Bisphosphonates are the most commonly used pharmacologic agents in premenopausal women at high fracture risk. Alendronate 70 mg weekly or risedronate 35 mg weekly increase lumbar spine BMD by 4-6% over 2 years in glucocorticoid-treated patients. A critical consideration is the long skeletal half-life of bisphosphonates (up to 10 years for alendronate) and their teratogenic potential (FDA category X). Women of childbearing potential should be counseled about contraception and ideally have bisphosphonates discontinued 6-12 months before planned conception.

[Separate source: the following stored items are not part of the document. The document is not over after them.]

(** * TripAdvisor scraper: a shallow embedding of the harvesting pipeline

    The development follows the Python sources module by module:
    - [utils.py]: the retry decorator and [batch_data];
    - [cache/city_cache.py]: the checkpointed city cache and its generator;
    - [scraper/utils/response.py]: the response parsers;
    - [scraper/scraper.py]: the scraper's methods;
    - [gcp_client.py], [openai_embedding.py]: the retry configurations.

    Python values are modelled as follows.  [int] is [Z].  A [float] that
    comes out of an operation is a [float64]: its value is the exact result
    rounded to binary64, as IEEE 754 has every operation do; the numbers of a
    JSON document and the distances of [geopy] are kept as the rationals they
    stand for.  [str] is [string], the bytes of the UTF-8 encoding; the
    operations that count or class characters work on the code points these
    bytes encode.  A JSON document is a [json] tree whose objects are
    association lists in document order; a function that may raise returns a
    [result].  The calls into [json], [base64], [geopy] and NumPy, the
    Unicode database and the limit on the digits of an integer are the
    operations of the class [PyLib], with what the libraries promise of
    them, and the answers of the provider those of the class [Provider]. *)

From Stdlib Require Import ZArith QArith Qround Qabs Qpower Lqa String Ascii List Bool Lia.
From stdpp Require Import gmap strings list fin_maps.
Import ListNotations.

Teriparatide (20 mcg daily) is an alternative for severe cases, with the advantage of shorter washout but higher cost and injection requirement.

Monitoring and Follow-Up

Repeat DXA is recommended at 1-2 year intervals, with the least significant change (LSC) for the specific DXA machine determining whether observed changes represent true biological change. Bone turnover markers (serum CTX for resorption, P1NP for formation) respond within 3-6 months of treatment initiation and can provide earlier evidence of treatment response. A decrease in CTX of 25% or more or P1NP of 30% or more from baseline suggests adequate antiresorptive effect. Transition planning to postmenopausal management should begin in perimenopause, recognizing that the accelerated bone loss phase (2-3% per year) occurs in the 2-3 years surrounding menopause.